Il y avait eu ce sms à sept heures trente ( l’heure maudite ?), ce sms tellement que la boule enfin jaillie, et les eaux salées mêlées à celle de la baignoire, elle, se remplissant, tapie en haut loin du regard des enfants qui n’auraient rien saisi, eux, un si beau jour…
Et ces bouquets, celui de Jeanette, ma vieille de l’île, énorme, énorme et incroyable, signé, comment avait elle pensé, elle qui soi-disant, les bouquets des unes, des autres féminines, paroles de femmes dites avec des pétales, et le bouquet, qui lui, n’arriverait pas, plus, plus jamais, celui qui venait par Franck, celui toujours avec un petit mot acerbe pour le milieu par refus de céder à trop de tendresse alors que, le choix même, toujours impérial et démesuré.

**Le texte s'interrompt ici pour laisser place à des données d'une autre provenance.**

(** [Logger::initialize]. *)
Definition initialize (lg : Logger) (w : World) (config : LoggingConfig)
    (now tid : string) : outcome (Logger * World) :=
  lock_guard lg (fun lg =>
    if initialized_ lg then Done (lg, w)
    else
      let opens := file_output config && negb (String.eqb (file config) "") in
      let fs :=
        if opens then fs_open_append (file config) (files w) else files w in
      let size :=
        if opens then
          wrap64 (Z.of_nat (String.length
                              (match fs (file config) with
                               | Some c => c
                               | None => ""
                               end)))
        else current_file_size_ lg in
      log_internal
        {| config_ := config;
           stream_open := if opens then true else stream_open lg;
           current_file_size_ := size;
           initialized_ := true;
           mutex_held := mutex_held lg;
           flush_counter := flush_counter lg |}
        {| files := fs; console := console w |}
        now tid INFO "Logger initialized").

(** [Logger::shutdown]. *)
Definition shutdown (lg : Logger) (w : World) (now tid : string)
  : outcome (Logger * World) :=
  lock_guard lg (fun lg =>
    if initialized_ lg then
      match log_internal lg w now tid INFO "Logger shutting down" with
      | Done (lg1, w1) =>
          match flush lg1 with
          | Done (lg2, _) =>
              Done ({| config_ := config_ lg2;
                       stream_open := false;
                       current_file_size_ := current_file_size_ lg2;
                       initialized_ := false;
                       mutex_held := mutex_held lg2;
                       flush_counter := flush_counter lg2 |}, w1)
          | Throws what => Throws what
          | Relocks => Relocks
          end
      | Throws what => Throws what
      | Relocks => Relocks
      end
    else Done (lg, w)).

End Paths.
Lemma map_sum_zero m : map_sum (λ (_ : K) (_ : A), 0) m = 0.
Proof.
  induction m as [|k a m Hk IH] using map_ind; [by rewrite map_sum_empty|]. by rewrite map_sum_insert_new, IH.
Qed.

Lemma map_sum_le f g m : (∀ k a, m !! k = Some a → f k a <= g k a) → map_sum f m <= map_sum g m.
Proof.
  induction m as [|k a m Hk IH] using map_ind; intros Hfg; [by rewrite !map_sum_empty|].
  rewrite !map_sum_insert_new by done. pose proof (Hfg k a (lookup_insert_eq _ _ _)).
  assert (map_sum f m <= map_sum g m); [|lia]. apply IH. intros k' a' Hk'. apply Hfg.
  rewrite lookup_insert_ne by congruence. done.
Qed.

Lemma map_sum_nonneg f m : (∀ k a, m !! k = Some a → 0 <= f k a) → 0 <= map_sum f m.
Proof.
  induction m as [|k a m Hk IH] using map_ind; intros Hf; [by rewrite map_sum_empty|].
  rewrite map_sum_insert_new by done. pose proof (Hf k a (lookup_insert_eq _ _ _)).
  assert (0 <= map_sum f m); [|lia]. apply IH. intros k' a' Hk'. apply Hf.
  rewrite lookup_insert_ne by congruence. done.
Qed.

End map_sum.

Lemma map_sum_fmap `{Countable K} {A B} (h : B → A) (f : K → A → Z) (m : gmap K B) : map_sum f (h <$> m) = map_sum (λ k b, f k (h b)) m.
Proof.
  induction m as [|k a m Hk IH] using map_ind; [by rewrite fmap_empty, !map_sum_empty|].
  rewrite fmap_insert, !map_sum_insert_new; [by rewrite IH|done|by rewrite lookup_fmap, Hk].
Qed.

(** A prefix of a sorted list is below the rest of it. *)
Lemma strongly_sorted_app {A} (R : A → A → Prop) l k x y :
  StronglySorted R (l ++ k) → x ∈ l → y ∈ k → R x y.
Proof.
  induction l as [|a l IH]; cbn; [set_solver|]. intros [Hs Ha]%StronglySorted_inv [->|Hx]%elem_of_cons Hy; [|by apply IH].
  rewrite Forall_forall in Ha. apply Ha, elem_of_app. by right.
Qed.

Il y avait eu le départ du marin et la perspective de son absence en ce jour, le premier, et les tourments croisés de la déficience masculine là où justement, le premier homme de ma vie et pour toujours, et pour toujours enfui désormais, tous ces nœuds dans la colonne, et ces chagrins résilients de la séparation, alors, fuir, plonger dans les concepts, écrire des histoires pour des produits, circuler, le vent pour sécher, les grisailles rétrécies sous le casque.
Il y avait eu ce déjeuner imprévu dans une mezzanine rive gauche, et des évocations bien utiles en ce jour, ce personnage imprésent revenu dans l’espace, et des sourires à l’idée de ces petits garçons dont l’œil frise et sourit pour faire oublier qu’ils sont des monstres de quatre ans.

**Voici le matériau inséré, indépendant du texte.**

(** The rows [fenced_update] asks for. *)
Lemma fenced_update_runs now taskID runner set d i t :
  system_tasks d !! i = Some t → fenced_cond taskID runner now i t d = true →
  run_prog now (fenced_update taskID runner now set) d = (Ok tt, (update_tasks (fenced_cond taskID runner now) set d).2).
Proof.
  intros Ht Hc. unfold fenced_update. rewrite run_prog_bind, run_prog_query. change (λ _ _ _, _) with (fenced_cond taskID runner now).
  unfold update_tasks at 1. cbn.
  destruct (Z.eqb_spec (Z.of_nat (length (filter (λ e, fenced_cond taskID runner now e.1 e.2 d = true) (map_to_list (system_tasks d))))) 0)
    as [E|E]; [|done].
  rewrite (no_rows (λ i t, fenced_cond taskID runner now i t d)) in E. by rewrite (E i t Ht) in Hc.
Qed.

Lemma finish_held now i t0 l0 d ok text msg :
  is_running t0 = true → st_LockedBy t0 = lk_LockedBy l0 → lk_TaskID l0 = st_TaskID t0 → now <= lk_LockedUntil l0 →
  system_tasks d !! i = Some t0 → system_task_locks d !! st_Type t0 = Some l0 →
  ∃ d', run_prog now (op_prog (OpFinish (st_TaskID t0) (lk_LockedBy l0) ok (Ok text) msg)) d = (Ok [], d') ∧
    (st_Status <$> system_tasks d' !! i) = Some (if ok then SystemTaskStatusSucceeded else SystemTaskStatusFailed) ∧
    system_task_locks d' !! st_Type t0 = None.
Proof.
  intros Hrun Hby Hid Hnow Ht Hl. set (cond := fenced_cond (st_TaskID t0) (lk_LockedBy l0) now).
  assert (cond i t0 d = true) as Hc.
  { unfold cond, fenced_cond. rewrite Hrun, Hby, !bool_decide_true by done. cbn. apply existsb_exists. exists (st_Type t0, l0).
    split; [by apply list_elem_of_In, elem_of_map_to_list|]. cbn. rewrite Hid, !bool_decide_true by done. by apply Z.leb_le. }
  set (st := if ok then SystemTaskStatusSucceeded else SystemTaskStatusFailed).
  set (d1 := (update_tasks cond (λ t, t <| st_Status := st |> <| st_ActiveKey := None |> <| st_Result := text |>
                                        <| st_Error := msg |> <| st_UpdatedAt := now |>) d).2).
  set (mine := λ (_ : string) l, bool_decide (lk_TaskID l = st_TaskID t0) && bool_decide (lk_LockedBy l = lk_LockedBy l0)).
  exists (delete_locks mine d1).2. split_and!.
  - cbn [op_prog]. unfold FinishSystemTask. rewrite !run_prog_bind. cbn [run_prog of_res].
    rewrite run_prog_bind. cbn [run_prog clock]. rewrite run_prog_bind, (fenced_update_runs now _ _ _ d i t0 Ht Hc). fold st cond d1.
    unfold ReleaseSystemTaskLock. rewrite run_prog_query. reflexivity.
  - change (system_tasks (delete_locks mine d1).2) with (system_tasks d1). unfold d1. rewrite lookup_update_tasks, Ht. cbn. by rewrite Hc.
  - apply eq_None_not_Some. intros [l H]. apply lookup_delete_locks in H as [H1 H2]. change (system_task_locks d1) with (system_task_locks d) in H1.
    rewrite Hl in H1. injection H1 as <-. unfold mine in H2. rewrite Hid, !bool_decide_true in H2 by done. done.
Qed.

(** C23: a lease excludes every other runner that starts later.  Take a moment
    at which a running task has its lease, the only one that names it, and no
    other call is under way.  From then on, while the lease has not expired, let
    any number of nodes, the owner's own claim loop included, schedule, enqueue,
    claim and clean up, and any runner that is not the owner write progress,
    renew or finish, interleaved statement by statement and failing anywhere:
    the row of the task is untouched, no claim pass dispatches the handler of
    its type, nobody creates a second task of the type, and when the owner then
    finishes, it succeeds and gives the lease back.  A clean-up that was under
    way before is another matter ([late_cleanup_fails_live_task]). *)
Theorem lease_excludes_other_runners (c : task_config) (acts : list (action task_op)) (i : Z) (t0 : SystemTask) (l0 : SystemTaskLock)
    (Hinv : task_inv (c_db c)) (Hprocs : c_procs c = [])
    (Hrow : system_tasks (c_db c) !! i = Some t0) (Hrun : is_running t0 = true) (Hby : st_LockedBy t0 = lk_LockedBy l0)
    (Hlock : system_task_locks (c_db c) !! st_Type t0 = Some l0) (Hid : lk_TaskID l0 = st_TaskID t0)
    (Honly : ∀ ty l, system_task_locks (c_db c) !! ty = Some l → lk_TaskID l = st_TaskID t0 → ty = st_Type t0)
    (Hothers : Forall (λ op, lease_user op ≠ Some (lk_LockedBy l0)) (spawned acts))
    (Htime : c_now (run_actions op_prog acts c) <= lk_LockedUntil l0) :
  let c' := run_actions op_prog acts c in
  system_tasks (c_db c') !! i = Some t0 ∧
  (∀ k op l, c_procs c' !! k = Some (op, Ret (Ok l)) → Forall (λ e, e.1 ≠ st_Type t0) l) ∧
  (∀ ok text msg, ∃ d', run_prog (c_now c') (op_prog (OpFinish (st_TaskID t0) (lk_LockedBy l0) ok (Ok text) msg)) (c_db c') = (Ok [], d') ∧
     (st_Status <$> system_tasks d' !! i) = Some (if ok then SystemTaskStatusSucceeded else SystemTaskStatusFailed) ∧
     system_task_locks d' !! st_Type t0 = None).
Proof.
  cbv zeta. set (c' := run_actions op_prog acts c) in *.
  assert (∀ l, Some l0 = Some l → lk_TaskID l = st_TaskID t0) as Hheld by (by intros l [= <-]).
  destruct (interleaving_safe op_prog (guarded i t0 (Some l0)) anywhere (in_lease (Some l0))
    (λ _, post (Forall (λ e, e.1 ≠ st_Type t0))) (still_safe _ _) acts c) as [Hc' _].
  - split; [|by rewrite Hprocs]. split_and!; [done|done| |by intros l [= <-]].
    intros ty l Hl E. pose proof (Honly ty l Hl E) as ->. split; [done|congruence].
  - intros z Hz l [= <-]. fold c' in Hz. lia.
  - eapply Forall_impl; [exact Hothers|]. intros op Hop. apply guards_op; [done|done|]. by intros l [= <-].
  - fold c' in Hc'. pose proof Hc' as [(_ & H0 & _ & H2) _]. split_and!; [done| |].
    + intros k op l Hk. exact (finished_result _ _ _ _ c' k op (Ok l) Hc' Hk).
    + intros ok text msg. apply finish_held; auto.
Qed.

(** ** A runner that has crashed *)

(** What one round of [expire_each] does. *)
Lemma mark_runs now taskID d :
  run_prog now (MarkSystemTaskLeaseExpired taskID) d =
  (Ok tt, (update_tasks (λ _ t _, bool_decide (st_TaskID t = taskID) && is_running t)
     (λ t, t <| st_Status := SystemTaskStatusFailed |> <| st_ActiveKey := None |>
             <| st_Error := "task lease expired" |> <| st_UpdatedAt := now |>) d).2).
Proof. reflexivity. Qed.

(** The rows of [d'] are those of [d], evolved. *)
Definition rows_from (d d' : taskdb) : Prop :=
  ∀ i t', system_tasks d' !! i = Some t' → ∃ t, system_tasks d !! i = Some t ∧ row_evolves t t'.

Lemma expire_each_runs now locks d :
  task_inv d →
  ∃ d', run_prog now (expire_each now locks) d = (Ok tt, d') ∧ task_inv d' ∧ next_task_id d' = next_task_id d ∧ rows_evolve d d' ∧ rows_from d d' ∧
    (∀ ty, system_task_locks d !! ty = None → system_task_locks d' !! ty = None) ∧
    (∀ ty l, (ty, l) ∈ locks → system_task_locks d !! ty = Some l → lk_LockedUntil l < now → system_task_locks d' !! ty = None) ∧
    (∀ ty l i t, (ty, l) ∈ locks → system_tasks d !! i = Some t → is_running t = true → st_TaskID t = lk_TaskID l →
       (st_Status <$> system_tasks d' !! i) = Some SystemTaskStatusFailed).
Proof.
  revert d. induction locks as [|[ty0 l0] locks IH]; intros d Hinv.
  { exists d. cbn [expire_each]. split_and!; try done; [intros i t' Ht'; by exists t'|..]; intros *; set_solver. }
  cbn [expire_each]. rewrite run_prog_bind, mark_runs. set (cond := λ (_ : Z) t (_ : taskdb), _) at 1. set (fin := λ t : SystemTask, _).
  set (d1 := (update_tasks cond fin d).2). rewrite run_prog_bind, run_prog_query. set (gone := λ (k : string) l, _).
  set (d2 := (delete_locks gone d1).2).
  destruct (update_tasks_inv cond fin d (fair_mark _ _) Hinv) as [Hinv1 Hev1]. fold d1 in Hinv1, Hev1.
  assert (task_inv d2) as Hinv2 by (refine (proj1 (locks_inv d1 d2 _ _ Hinv1)); done).
  destruct (IH d2 Hinv2) as (d' & E & Hinv' & Hnext & Hev & Hfrom & Hnone & Hgone & Hfail). exists d'.
  assert (∀ ty, system_task_locks d !! ty = None → system_task_locks d2 !! ty = None) as Hnone2.
  { intros ty Hn. apply eq_None_not_Some. intros [l [Hl _]%lookup_delete_locks].
    change (system_task_locks d1) with (system_task_locks d) in Hl. congruence. }
  split_and!; [exact E|done|exact Hnext| | | | |].
  - etrans; [exact Hev1|exact Hev].
  - intros i t' Ht'. destruct (Hfrom i t' Ht') as (t1 & Ht1 & Hev2). change (system_tasks d2) with (system_tasks d1) in Ht1.
    unfold d1 in Ht1. rewrite lookup_update_tasks in Ht1. destruct (system_tasks d !! i) as [t|] eqn:Et; [|done]. exists t. split; [done|].
    destruct (Hev1 i t Et) as (t2 & Ht2 & Hev3). unfold d1 in Ht2. rewrite lookup_update_tasks, Et in Ht2. etrans; [exact Hev3|].
    cbn in Ht1, Ht2. congruence.
  - intros ty Hn. auto.
  - intros ty l Hin Hl Hlate. destruct (system_task_locks d2 !! ty) as [l'|] eqn:E2; [|auto].
    pose proof E2 as [E1 Hg]%lookup_delete_locks. change (system_task_locks d1) with (system_task_locks d) in E1.
    rewrite Hl in E1. injection E1 as <-. apply elem_of_cons in Hin as [[= -> ->]|Hin]; [|by apply (Hgone ty l)].
    unfold gone in Hg. rewrite !bool_decide_true in Hg by done. cbn in Hg. apply Z.ltb_ge in Hg. lia.
  - intros ty l i t Hin Ht Hr Eid.
    assert (system_tasks d2 !! i = Some (if cond i t d then fin t else t)) as H2.
    { change (system_tasks d2) with (system_tasks d1). unfold d1. by rewrite lookup_update_tasks, Ht. }
    destruct (cond i t d) eqn:Ec.
    + destruct (Hev i _ H2) as (t' & -> & _ & _ & Hover). cbn. by rewrite Hover.
    + apply elem_of_cons in Hin as [[= -> ->]|Hin]; [|by apply (Hfail ty l i t)].
      unfold cond in Ec. by rewrite bool_decide_true, Hr in Ec.
Qed.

Et cet aveu d’un père émouvant ô combien, il ne voulait pas de fille jusqu’à ce que la sienne, et là, dès le premier regard, son instinct de protection, pour toujours à jamais.
Pour toujours, à jamais.
Et puis, comme tous les trop mauvais départs, il y avait eu la face B, celle de bel ami dénommé bellissime, avec lui dans un parc impromptu et si…, dans les jardins de l’ambassade de grande Bretagne, jouxtant l’Elysée, un club de buveurs de whisky et des cocktails à la fleur de violette, un soleil rosissant les pierres et le jardin anglais par excellence qui irradiait les prunelles.

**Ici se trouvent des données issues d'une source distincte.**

Lemma tabular_create s : is_active s = true → 0 < us_Version s → tabular (create_session s).
Proof.
  intros Ha Hv d Hw. unfold create_session. case_decide as Hd; [exists (user_sessions d); split; [by destruct d|by apply table_same]|].
  exists (<[us_SID s := s]> (user_sessions d)). split; [done|].
  intros k r [[<- <-]|[_ Hr]]%lookup_insert_Some; [|by apply (table_same d Hw)]. split; [done|].
  destruct (user_sessions d !! us_SID s) eqn:E; [exfalso; apply Hd; left; by eexists|]. split; [|done].
  destruct (s_issued d !! us_SID s) eqn:E1; [exfalso; apply Hd; right; by eexists|done].
Qed.

Lemma tabular_revoke_tx userID sid now reason : tabular (revoke_tx userID sid now reason).
Proof.
  intros d Hw. unfold revoke_tx, mbind, M_bind. destruct (first_session _ _ d) as [[s|e] d1] eqn:E.
  - apply first_session_inv in E as [-> _]. destruct (session_over now s); [exists (user_sessions d); split; [by destruct d|by apply table_same]|].
    destruct (tabular_update sid is_active (revoke_row now reason) (revoke_row_step _ _) d Hw) as (T' & E & HT). exists T'.
    destruct (update_session _ _ _ d) as [[n|e] d2]; done.
  - exists (user_sessions d). split; [|by apply table_same]. unfold first_session in E.
    destruct (user_sessions d !! sid) as [r|]; [destruct (_ =? _)|]; simplify_eq; by destruct d1.
Qed.

Lemma tabular_batch sids now reason : tabular (revoke_batch_tx sids now reason).
Proof.
  intros d Hw. eexists. split; [reflexivity|]. intros sid s'. rewrite lookup_fmap. intros (s & Hs & ->)%fmap_Some. rewrite Hs.
  pose proof (w_key _ Hw _ _ Hs) as Ek. destruct (_ && _); [|split; [done|]; split_and!; [done|lia|done]].
  destruct (revoke_row_step now reason s) as (E1 & E2 & E3 & E4). split; [congruence|done].
Qed.

Lemma tabular_delete sids cond : tabular (delete_sessions sids cond).
Proof.
  intros d Hw. eexists. split; [reflexivity|]. intros sid s' [Hs _]%map_lookup_filter_Some. by apply (table_same d Hw).
Qed.

(** ** Operations *)

Lemma triple_deadline P : triple P (λ r d, ∀ z, r = Ok z → z <= s_clock d + TTL) (userSessionCacheDeadline o).
Proof.
  unfold userSessionCacheDeadline. eapply prog_triple_bind; [apply triple_time| |done]. intros z. apply prog_triple_ret.
  intros d _ Hz z' [= <-]. specialize (Hz z eq_refl). unfold TTL. lia.
Qed.

Lemma fine_create s : fine (λ _, True) (CreateUserSession o s).
Proof.
  unfold CreateUserSession. eapply (prog_triple_bind _ _ _ _ (λ _ _, True)); [by apply triple_clock| |done]. intros now.
  destruct (_ || _); [apply fine_ret|]. cbv zeta. destruct (negb (is_active _) || _) eqn:Ea; [apply fine_ret|].
  apply orb_false_iff in Ea as [Ea%negb_false_iff _]. set (s1 := if bool_decide _ then _ else _) in *.
  set (s2 := if us_LastActiveAt _ =? 0 then _ else _). set (s3 := if us_CreatedAt _ =? 0 then _ else _).
  assert (is_active s3 = true) as Ha.
  { unfold s3, s2. repeat (match goal with |- context [if ?b then _ else _] => destruct b end); exact Ea. }
  assert (0 < us_Version s3) as Hv.
  { assert (us_Version s3 = if us_Version s <=? 0 then 1 else us_Version s) as ->.
    { unfold s3, s2, s1. repeat (match goal with |- context [if ?b then _ else _] => destruct b end); done. }
    destruct (us_Version s <=? 0) eqn:E; [lia|]. apply Z.leb_gt in E. lia. }
  clearbody s3. clear s1 s2 Ea. eapply prog_triple_bind; [apply triple_deadline| |done]. intros dl.
  apply (prog_triple_bind _ _ _ _ (λ r d, ∀ u, r = Ok u → snapshot dl s3 d)); [| |done].
  - apply triple_statement; [by apply tabular_create| |done|].
    + intros r d d' Hg Hr u E. eapply snapshot_stable; [done|by eapply Hr].
    + intros d Hw Hdl u. unfold create_session. case_decide as Hd; [done|]. intros _. cbn [snd].
      change (snapshot dl s3 (note d (d <| user_sessions := <[us_SID s3 := s3]> (user_sessions d) |>))).
      split.
      * exists (us_Version s3). rewrite note_issued, lookup_insert_eq. split; [done|lia].
      * intros _. unfold leave. rewrite note_left. destruct (s_left d !! us_SID s3) as [t|] eqn:El.
        { exfalso. apply Hd. right. by apply (w_left _ Hw _ _ El). }
        unfold active_in at 2. cbn. rewrite lookup_insert_eq, Ha, andb_false_r. cbn. by apply Hdl.
  - intros u. apply (prog_triple_weaken _ _ _ _ (snapshot dl s3)); [|naive_solver].
    eapply (prog_triple_bind _ _ _ _ (λ _ _, True)); [by apply fine_publish| |done]. intros _. apply fine_ret.
Qed.

Lemma fine_clock {A} P (k : Z → prog sdb A) : (∀ z, fine P (k z)) → stable P → fine P (z ← clock; k z).
Proof.
  intros Hk HP. eapply (fine_bind (λ _, True) (λ _ _, True)); [done|by apply triple_clock|done| |done]. intros z.
  eapply prog_triple_weaken; [apply Hk|]. naive_solver.
Qed.
Lemma fine_or_now {A} (now : Z) (k : Z → prog sdb A) : (∀ z, fine (λ _, True) (k z)) → fine (λ _, True) (z ← or_now now; k z).
Proof.
  intros Hk. unfold or_now. eapply (prog_triple_bind _ _ _ _ (λ _ _, True)); [|done|done].
  destruct (now <=? 0); [|apply fine_ret]. by apply fine_clock.
Qed.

Le début des vrais sourires.
Bel ami en confident, bel ami incitant à ce que la route, comme les bosquets, soit enfin taillée en toute liberté, la route des pages et des verbes, libre enfin, et si, et si le destin, ne pas avoir peur, au contraire, et si le moment venu enfin.
Libre.
Enfin rue amelot, de toutes les perditions, retrouver le grand, un chambolle musigny, partager, dans une douceur et un calme, jusqu’à l’arrivée surprise du parrain, bien sûr, compter sur lui, ses mots du matin plus confidés que jamais lui dont la garde tient toujours son allure, Tu sais, moi aussi souvent je…Oui, nos manques, nos incrédulités, nos irrémédiables.
Depuis Soleil même, jamais départis l’un de l’autre.
Alors, les rires enfin fous, lâchés, animaux et fiers de l’être, nos enfantillages de grandes personnes, enfin, de la gorge, le corps évanoui sous les vapeurs, l’esprit envolé, loin, loin au dessus.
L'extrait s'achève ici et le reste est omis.